The government will allow foreign firms to hold a majority stake – up to 51 percent – of any joint ventures in the securities, fund management, and futures industries. This is up from the current cap of 49 percent. This cap will be totally removed after three years of implementation.
The authorities will raise the ownership cap for life insurance companies from 50 percent to 51 percent in three years, and then remove them totally in five years. Notably, the current 25 percent cap on foreign bank ownership in Chinese banks will also be scrapped, granting foreign banks equal treatment as domestic investors.
Though the detailed timeline and roadmap are yet to be set, the announcement is a major step toward the long-awaited opening of China’s financial system. Unlike the nearly saturated banking sector that is dominated by government-endorsed players, the securities, insurance, and fund-management industries are seen to have significant room for growth.

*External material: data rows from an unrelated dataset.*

(** C5, as the code has it.  If every scale of both vectors is finite,
    the buffers hold the [n / 32] well-formed block pairs of the call,
    and every weight nibble is 8 or every activation byte is 0, then
    both kernels return exactly [+0.0]. *)
Theorem zero_vectors_finite_scales (n : Z)
    (vx : list block_q4_0) (vy : list block_q8_0) :
  enough_blocks n vx vy = true ->
  forallb wf_q4_0 vx = true -> forallb wf_q8_0 vy = true ->
  forallb finite_scale_q4 vx = true -> forallb finite_scale_q8 vy = true ->
  forallb zero_weights vx = true \/ forallb zero_activations vy = true ->
  vec_dot_q4_0_q8_0_original n vx vy = Ok B32.pzero /\
  vec_dot_q4_0_q8_0_optimized n vx vy = Ok B32.pzero.
Proof.
  intros. split; [apply original_zero | apply optimized_zero]; assumption.
Qed.

Lemma zero_vectors_finite_scales_witness :
  vec_dot_q4_0_q8_0_original 96 Inputs.zero_x Inputs.mixed_y = Ok B32.pzero /\
  vec_dot_q4_0_q8_0_optimized 96 Inputs.zero_x Inputs.mixed_y = Ok B32.pzero.
Proof.
  apply (zero_vectors_finite_scales 96 Inputs.zero_x Inputs.mixed_y);
    try (vm_compute; reflexivity).
  left. vm_compute. reflexivity.
Defined.

(** C5, as stated, fails: one well-formed block pair whose weight
    nibbles are all 8 and whose weight scale is +infinity makes both
    kernels return a NaN, not 0.0. *)
Lemma zero_weights_infinite_scale :
  enough_blocks 32 Inputs.inf_x Inputs.one_y = true /\
  forallb wf_q4_0 Inputs.inf_x = true /\ forallb wf_q8_0 Inputs.one_y = true /\
  forallb zero_weights Inputs.inf_x = true /\
  vec_dot_q4_0_q8_0_original 32 Inputs.inf_x Inputs.one_y = Ok S754_nan /\
  vec_dot_q4_0_q8_0_optimized 32 Inputs.inf_x Inputs.one_y = Ok S754_nan /\
  vec_dot_q4_0_q8_0_original 32 Inputs.inf_x Inputs.one_y <> Ok B32.pzero /\
  vec_dot_q4_0_q8_0_optimized 32 Inputs.inf_x Inputs.one_y <> Ok B32.pzero.
Proof. vm_compute. repeat split; discriminate. Qed.

(** C8.  When the block count [n / 32] is 1, 2 or 3 the optimized kernel
    returns bit for bit what the original returns, in binary32 and on
    any buffers (also when a load faults); on buffers that hold the
    blocks both return a value. *)
Theorem optimized_bit_identical_small (n : Z)
    (vx : list block_q4_0) (vy : list block_q8_0) :
  1 <= Z.quot n QK4_0 <= 3 ->
  vec_dot_q4_0_q8_0_optimized n vx vy = vec_dot_q4_0_q8_0_original (F := spec_float) n vx vy /\
  (enough_blocks n vx vy = true ->
   exists r : spec_float, vec_dot_q4_0_q8_0_original n vx vy = Ok r).
Proof.
  intros H. split.
  - apply optimized_eq_original_below_4. lia.
  - apply original_total.
Qed.

Lemma optimized_bit_identical_small_witness :
  vec_dot_q4_0_q8_0_optimized 96 Inputs.mixed_x Inputs.mixed_y
  = vec_dot_q4_0_q8_0_original (F := spec_float) 96 Inputs.mixed_x Inputs.mixed_y.
Proof.
  refine (proj1 (optimized_bit_identical_small 96 Inputs.mixed_x Inputs.mixed_y _)).
  vm_compute. split; discriminate.
Defined.

(** C9.  For every [n < 32], negative ones included, both kernels store
    exactly [+0.0] to [*s] whatever the buffers are, empty ones included:
    no block is loaded.  For every [n], both kernels behave as on [n]
    rounded down to a multiple of 32. *)
Theorem no_block_result (n : Z) (vx : list block_q4_0) (vy : list block_q8_0) :
  (n < 32 ->
   vec_dot_q4_0_q8_0_original n vx vy = Ok B32.pzero /\
   vec_dot_q4_0_q8_0_optimized n vx vy = Ok B32.pzero /\
   vec_dot_q4_0_q8_0_original n nil nil = Ok B32.pzero /\
   vec_dot_q4_0_q8_0_optimized n nil nil = Ok B32.pzero /\
   forall m : memory,
     call_original n m = Ok (store_s m B32.pzero) /\
     call_optimized n m = Ok (store_s m B32.pzero)) /\
  vec_dot_q4_0_q8_0_original n vx vy
  = vec_dot_q4_0_q8_0_original (F := spec_float) (32 * (n / 32)) vx vy /\
  vec_dot_q4_0_q8_0_optimized n vx vy
  = vec_dot_q4_0_q8_0_optimized (F := spec_float) (32 * (n / 32)) vx vy.
Proof.
  split.
  - intros H. pose proof (quot_below n H).
    repeat split;
      try (first [apply original_no_block | apply optimized_no_block]; assumption).
    + unfold call_original. rewrite original_no_block by assumption. reflexivity.
    + unfold call_optimized. rewrite optimized_no_block by assumption. reflexivity.
  - assert (Q : Z.quot (32 * (n / 32)) QK4_0 = n / 32).
    { unfold QK4_0. rewrite Z.mul_comm. apply Z.quot_mul. lia. }
    destruct (Z.lt_ge_cases n 0) as [Hneg|Hpos].
    + assert (n / 32 < 0) by (apply Z.div_lt_upper_bound; lia).
      pose proof (quot_below n ltac:(lia)).
      rewrite !original_no_block, !optimized_no_block by lia. auto.
    + assert (E : Z.quot n QK4_0 = Z.quot (32 * (n / 32)) QK4_0).
      { rewrite Q. unfold QK4_0. apply Z.quot_div_nonneg; lia. }
      unfold vec_dot_q4_0_q8_0_original, vec_dot_q4_0_q8_0_optimized.
      cbv zeta. rewrite <- E. auto.
Qed.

By 2019, China is predicted to become the second-largest asset management market, with assets under management growing to US$17 trillion from the current US 2.8 trillion. More overseas financial firms can be expected to increase their presence in China, making China’s financial markets more competitive.
Shanghai to launch free trade port
Authorities have announced a plan to develop a free trade port in Shanghai as the city attempts to keep itself at the forefront of economic reforms after launching the free trade zone in 2013. According to media reports, the plan will focus on the “free flow of goods, capital, and talent”.
More specifically, the free trade port will involve eased capital controls, scrapped customs duties, minimum clearance procedures, and easier application of foreigners’ work permits, as compared to the Shanghai Free Trade Zone. The port area will also improve the management of foreign exchange, adjust tax incentives, improve the account system, and speed up the development of offshore RMB businesses, to mitigate the long lasting constraint in capital account.
The concept of “inside the territory while outside the customs” is of great importance in the plan, which is used to emulate the freest ports in the world, such as Hong Kong and Singapore. Companies within the port can not only import fined products, but also engage in the full supply chain configuration, including material purchasing, manufacturing, processing and marketing.
As a result, enterprises engaging in processing, transshipment and trading within the port area can share the bonuses. Industries including port service, logistics, warehouses and commercial services will probably get the most from the proposed free trade port.